Lip Gregory Y H
University Department of Medicine, City Hospital, Birmingham B18 7QH, UK.
Pathophysiol Haemost Thromb. 2005;34 Suppl 1:25-30. doi: 10.1159/000083081.
Atrial fibrillation (AF) is the most common cardiac risk factor for stroke. Oral anticoagulants such as the vitamin K antagonist warfarin have been proven effective in reducing the risk of stroke in AF. Warfarin, however, has many disadvantages including the need for coagulation monitoring, a narrow therapeutic index, inter-/intra-patient variability and food-drug interactions. As a result, warfarin is underused in clinical practice and a viable alternative is needed. Ximelagatran, the first oral direct thrombin inhibitor, is given as a fixed dose, does not have a narrow therapeutic index, has low potential for drug interactions, has no significant food interactions and does not require coagulation monitoring. Ximelagatran has been evaluated in the Stroke Prevention using an ORal direct Thrombin Inhibitor in atrial Fibrillation (SPORTIF) trial programme, the largest clinical trials of antithrombotic therapy for stroke prevention in AF to date. The phase III trials, SPORTIF III and V, compared ximelagatran (36 mg twice daily) with well-controlled warfarin (international normalized ratio 2.0-3.0) in a combined population of more than 7,000 moderate- to high-risk AF patients. Data from SPORTIF III show an absolute reduction in stroke and systemic embolic events with ximelagatran compared with warfarin at 21 months (1.6 vs. 2.3% per year, respectively; p = 0.10). Preliminary data from SPORTIF V appear to further support non-inferiority between the two agents. On-treatment analysis of the rate of major bleeding events shows an absolute, nonsignificant reduction in the event rate per year with ximelagatran versus warfarin in both studies. The results of SPORTIF III and V demonstrate that a fixed oral dose of ximelagatran, without coagulation monitoring, is comparable to dose-adjusted warfarin in preventing stroke and other thromboembolic complications among moderate- to high-risk AF patients and has a lower rate of both major and minor bleeding. With its positive benefit-risk ratio, ximelagatran may increase the population of eligible patients for anticoagulation with AF and maximize the potential of anticoagulation in the prevention of stroke.

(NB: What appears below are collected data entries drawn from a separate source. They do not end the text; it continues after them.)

Lemma push_sock_new t : sock_at (length (allSockets_ t)) new_TcpSocket (push_sock t).
Proof. unfold sock_at. cbn. by apply list_lookup_middle. Qed.

Lemma push_sock_inv sk s t :
  sock_at sk s (push_sock t) ->
  sock_at sk s t \/ (sk = length (allSockets_ t) /\ s = new_TcpSocket).
Proof.
  unfold sock_at. cbn. intros [?|[Hl H]]%lookup_app_Some; [by left|right].
  apply list_lookup_singleton_Some in H as [H <-]. split; [lia|done].
Qed.

Lemma sock_at_lt sk s t : sock_at sk s t -> (sk < length (allSockets_ t))%nat.
Proof. apply lookup_lt_Some. Qed.

Lemma tm_ok_push t : tm_ok t -> tm_ok (push_sock t).
Proof.
  intros Ht. destruct Ht as [Hta Hts Htc Htl Htp Hte Htq]. constructor.
  - done.
  - intros sk s [Hs|[-> ->]]%push_sock_inv; [by eauto|apply new_TcpSocket_ok].
  - intros sk s [Hs|[-> ->]]%push_sock_inv; [by eauto|done].
  - intros p sk [s Hs]%Htl. exists s. by apply push_sock_old.
  - intros k sk (s & Hs & ?)%Htp. exists s. split; [by apply push_sock_old|done].
  - intros k sk (s & Hs & ?)%Hte. exists s. split; [by apply push_sock_old|done].
  - intros l s c [Hs|[-> ->]]%push_sock_inv Hc; [|by apply not_elem_of_nil in Hc].
    destruct (Htq _ _ _ Hs Hc) as (cs & Hcs & ?). exists cs.
    split; [by apply push_sock_old|done].
Qed.

Lemma push_sock_unreferenced t :
  tm_ok t -> unreferenced (length (allSockets_ t)) (push_sock t).
Proof.
  intros Ht. constructor; cbn.
  - intros p Hp. apply (tm_lis _ Ht) in Hp as [s Hs%sock_at_lt]. lia.
  - intros k Hk. apply (tm_pend _ Ht) in Hk as (s & Hs%sock_at_lt & _). lia.
  - intros k Hk. apply (tm_est _ Ht) in Hk as (s & Hs%sock_at_lt & _). lia.
  - intros l s [Hs|[-> ->]]%push_sock_inv Hc; [|by apply not_elem_of_nil in Hc].
    destruct (tm_queue _ Ht _ _ _ Hs Hc) as (cs & Hcs%sock_at_lt & _). lia.
Qed.

(** A queue may hold any sockets that neither listen nor connect. *)
Lemma tm_ok_queue t l s q :
  tm_ok t -> sock_at l s t ->
  (forall c, c ∈ q -> exists cs, sock_at c cs t /\ state_ cs <> LISTEN /\
     state_ cs <> SYN_SENT) ->
  tm_ok (put_sock l (set_pendingConnQueue q s) t).
Proof.
  intros Ht Hs Hq. set (s' := set_pendingConnQueue _ s).
  destruct Ht as [Hta Hts Htc Htl Htp Hte Htq].
  assert (Hback : forall sk x, sock_at sk x t ->
    exists y, sock_at sk y (put_sock l s' t) /\ conn_valid y = conn_valid x /\
      conn_key y = conn_key x /\ outstanding_ y = outstanding_ x /\ state_ y = state_ x).
  { intros sk x Hx. destruct (sock_at_put l s s' sk x t Hs Hx) as (y & Hy & Hxy).
    exists y. split; [done|]. by destruct Hxy as [(-> & -> & ->)|[_ ->]]. }
  constructor; rewrite ?addr_put, ?listeners_put, ?pending_put, ?established_put.
  - done.
  - intros sk x Hx. apply (sock_at_put_inv _ s) in Hx as [[-> ->]|[_ Hx]]; [|by eauto|done].
    destruct (Hts _ _ Hs). by constructor.
  - intros sk x Hx. apply (sock_at_put_inv _ s) in Hx as [[-> ->]|[_ Hx]]; [|by eauto|done].
    by apply (Htc l s).
  - intros p sk [x Hx]%Htl. destruct (Hback _ _ Hx) as (y & ? & _). eauto.
  - intros k sk (x & Hx & ?)%Htp. destruct (Hback _ _ Hx) as (y & ? & _ & E1 & E2 & E3).
    exists y. by rewrite E1, E2, E3.
  - intros k sk (x & Hx & ?)%Hte. destruct (Hback _ _ Hx) as (y & ? & _ & E1 & _).
    exists y. by rewrite E1.
  - intros m x d Hx Hd.
    assert (exists ds, sock_at d ds t /\ state_ ds <> LISTEN /\ state_ ds <> SYN_SENT)
      as (ds & Hds & ?).
    { apply (sock_at_put_inv _ s) in Hx as [[-> ->]|[_ Hx]]; eauto. }
    destruct (Hback _ _ Hds) as (y & ? & _ & _ & _ & E). exists y. by rewrite E.
Qed.

(** A child enters the queue of a listener. *)
Lemma tm_ok_enqueue t l s c cs :
  tm_ok t -> sock_at l s t -> sock_at c cs t -> state_ cs <> LISTEN ->
  state_ cs <> SYN_SENT ->
  tm_ok (put_sock l (set_pendingConnQueue (pendingConnQueue_ s ++ [c]) s) t).
Proof.
  intros Ht Hs Hc Hnl Hns. apply tm_ok_queue; [done..|].
  intros d [Hd|Hd%list_elem_of_singleton]%elem_of_app; [|subst; eauto].
  eapply tm_queue; [exact Ht|exact Hs|exact Hd].
Qed.

(** A child leaves it. *)
Lemma tm_ok_dequeue t l s c rest :
  tm_ok t -> sock_at l s t -> pendingConnQueue_ s = c :: rest ->
  tm_ok (put_sock l (set_pendingConnQueue rest s) t).
Proof.
  intros Ht Hs Hq. apply tm_ok_queue; [done..|]. intros d Hd.
  eapply tm_queue; [done..|]. rewrite Hq. by right.
Qed.

(** The pending socket of [k] leaves the table and may become established. *)
Lemma tm_ok_establish t k sk s s' :
  tm_ok t -> synPendingByKey_ t !! k = Some sk -> sock_at sk s t -> sock_ok s' ->
  localPort_ s' = localPort_ s -> remoteAddr_ s' = remoteAddr_ s ->
  remotePort_ s' = remotePort_ s -> pendingConnQueue_ s' = pendingConnQueue_ s ->
  state_ s' = state_ s \/ state_ s' = ESTABLISHED ->
  tm_ok (set_synPendingByKey (delete k (synPendingByKey_ t)) (put_sock sk s' t)).
Proof.
  intros Ht Hk Hs Hok El Ea Ep Eq Est.
  destruct (tm_pend _ Ht _ _ Hk) as (s0 & Hs0 & Hkey & _ & _ & Hnl).
  assert (s0 = s) as -> by (by eapply sock_at_fun). clear Hs0.
  assert (Hkey' : forall j, conn_key s j -> conn_key s' j)
    by (unfold conn_key, conn_valid; by rewrite El, Ea, Ep).
  destruct Ht as [Hta Hts Htc Htl Htp Hte Htq].
  assert (Hat : forall x n, sock_at n x (set_synPendingByKey
      (delete k (synPendingByKey_ t)) (put_sock sk s' t)) <-> sock_at n x (put_sock sk s' t))
    by done.
  constructor; try setoid_rewrite Hat; cbn [set_synPendingByKey addr_ listenersByPort_
    synPendingByKey_ establishedByKey_];
    rewrite ?addr_put, ?listeners_put, ?pending_put, ?established_put.
  - done.
  - intros n x Hx. apply (sock_at_put_inv _ s) in Hx as [[-> ->]|[_ Hx]]; eauto.
  - intros n x Hx Hc. apply (sock_at_put_inv _ s) in Hx as [[-> ->]|[_ Hx]]; [|by eauto|done].
    apply (Hkey' k). done.
  - intros p n [x Hx]%Htl. destruct (sock_at_put sk s s' n x t Hs Hx) as (y & ? & _). eauto.
  - intros j n [Hne Hj]%lookup_delete_Some. destruct (Htp _ _ Hj) as (x & Hx & Hxk & ?).
    exists x. destruct (decide (n = sk)) as [->|Hn].
    + assert (x = s) as -> by (by eapply sock_at_fun).
      destruct Hne. by rewrite (proj2 Hkey), (proj2 Hxk).
    + split; [by apply put_sock_ne|done].
  - intros j n (x & Hx & Hxk)%Hte.
    destruct (sock_at_put sk s s' n x t Hs Hx) as (y & Hy & [(-> & -> & ->)|[_ ->]]); eauto.
  - intros l x c Hx Hc.
    assert (exists x0, sock_at l x0 t /\ c ∈ pendingConnQueue_ x0) as (x0 & Hx0 & Hc0).
    { apply (sock_at_put_inv _ s) in Hx as [[-> ->]|[_ Hx]]; [|by eauto|done].
      exists s. by rewrite <- Eq. }
    destruct (Htq _ _ _ Hx0 Hc0) as (cs & Hcs & H1 & H2).
    destruct (sock_at_put sk s s' c cs t Hs Hcs) as (y & Hy & [(-> & -> & ->)|[_ ->]]); [|by eauto].
    exists s'. split; [done|]. destruct Est as [->| ->]; done.
Qed.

心房颤动(AF)是卒中最常见的心脏危险因素。口服抗凝剂,如维生素K拮抗剂华法林,已被证明可有效降低AF患者的卒中风险。然而,华法林有许多缺点,包括需要进行凝血监测、治疗指数狭窄、患者间/患者内变异性以及食物-药物相互作用。因此,华法林在临床实践中未得到充分使用,需要一种可行的替代药物。希美加群是首个口服直接凝血酶抑制剂,采用固定剂量给药,治疗指数不窄,药物相互作用可能性低,无明显食物相互作用,且无需凝血监测。希美加群已在心房颤动口服直接凝血酶抑制剂预防卒中(SPORTIF)试验项目中进行了评估,该项目是迄今为止针对AF患者预防卒中的抗栓治疗规模最大的临床试验。III期试验SPORTIF III和V,在7000多名中高危AF患者的合并人群中,将希美加群(每日两次,每次36 mg)与控制良好的华法林(国际标准化比值2.0 - 3.0)进行了比较。SPORTIF III的数据显示,与华法林相比,21个月时希美加群使卒中和全身性栓塞事件的绝对发生率降低(每年分别为1.6%和2.3%;p = 0.10)。SPORTIF V的初步数据似乎进一步支持了两种药物的非劣效性。两项研究中对主要出血事件发生率的治疗中分析显示,与华法林相比,希美加群每年的事件发生率绝对降低,但差异无统计学意义。SPORTIF III和V的结果表明,固定口服剂量的希美加群在不进行凝血监测的情况下,在预防中高危AF患者的卒中和其他血栓栓塞并发症方面与剂量调整的华法林相当,且大出血和小出血发生率均较低。鉴于其良好的效益风险比,希美加群可能会增加符合抗凝治疗条件的AF患者人数,并使抗凝预防卒中的潜力最大化。